Exercise data: Begin

(** The neighbours of one link that were not seen yet. *)
Fixpoint add_neighs (device : string) (neighs : list nl_neigh) (hosts : list LANHost) : list LANHost :=
  match neighs with
  | [] => hosts
  | n :: neighs =>
      add_neighs device neighs
        match nn_IP n with
        | None => hosts
        | Some ip =>
            if has_bits (nn_State n) NUD_NOARP || (nn_State n =? NUD_NONE) then hosts
            else
              let key := IP_String ip in
              if existsb (fun h => lh_IP h =?s key) hosts then hosts
              else hosts ++ [mkLANHost key (mac_of (nn_HardwareAddr n)) "" (neighState (nn_State n)) device false false 0]
        end
  end.

Fixpoint add_links (device : string) (links : list Link) (hosts : list LANHost) (w : W) : list LANHost * W :=
  match links with
  | [] => (hosts, w)
  | l :: links =>
      let '(r, w) := if_Neighs net (lk_IfIndex l) w in
      add_links device links (match r with Ok neighs => add_neighs device neighs hosts | Err _ => hosts end) w
  end.

Definition host_le (a b : LANHost) : bool := String.leb (lh_IP a) (lh_IP b).

Definition bridgeNeighbours (bridge : Link) (members : list Link) (w : W) : list LANHost * W :=
  let '(hosts, w) := add_links (lk_Name bridge) (bridge :: members) [] w in (isort host_le hosts, w).

Fixpoint bridges_loop (all links : list Link) (w : W) : result error (list InfraNetwork) * W :=
  match links with
  | [] => (Ok [], w)
  | l :: links =>
      if negb (lk_Kind l =?s "bridge") then bridges_loop all links w
      else
        let '(c, w) := if_Ctx net w in
        match c with
        | Some e => (Err e, w)
        | None =>
            let '(dev, w) := HasSysfsDevice (lk_Name l) w in
            let own := (Classify (lk_Name l) (lk_Kind l) dev).2 in
            let own := if own =?s "" then "unknown" else own in
            let members := members_of all (lk_Name l) in
            let '(neighbours, w) := bridgeNeighbours l members w in
            let '(r, w) := bridges_loop all links w in
            (match r with
             | Ok out => Ok (mkInfraNetwork l own "" members neighbours "netlink" "" :: out)
             | Err e => Err e
             end, w)
        end
  end.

Exercise data: End

Directions:
Reproducing the whole listing above is not the task. Copy exactly only the lines from the one with "[] => (hosts, w)" to the one with "Definition bridgeNeighbours (bridge", both kept.

Answer area:
  | [] => (hosts, w)
  | l :: links =>
      let '(r, w) := if_Neighs net (lk_IfIndex l) w in
      add_links device links (match r with Ok neighs => add_neighs device neighs hosts | Err _ => hosts end) w
  end.

Definition host_le (a b : LANHost) : bool := String.leb (lh_IP a) (lh_IP b).

Definition bridgeNeighbours (bridge : Link) (members : list Link) (w : W) : list LANHost * W :=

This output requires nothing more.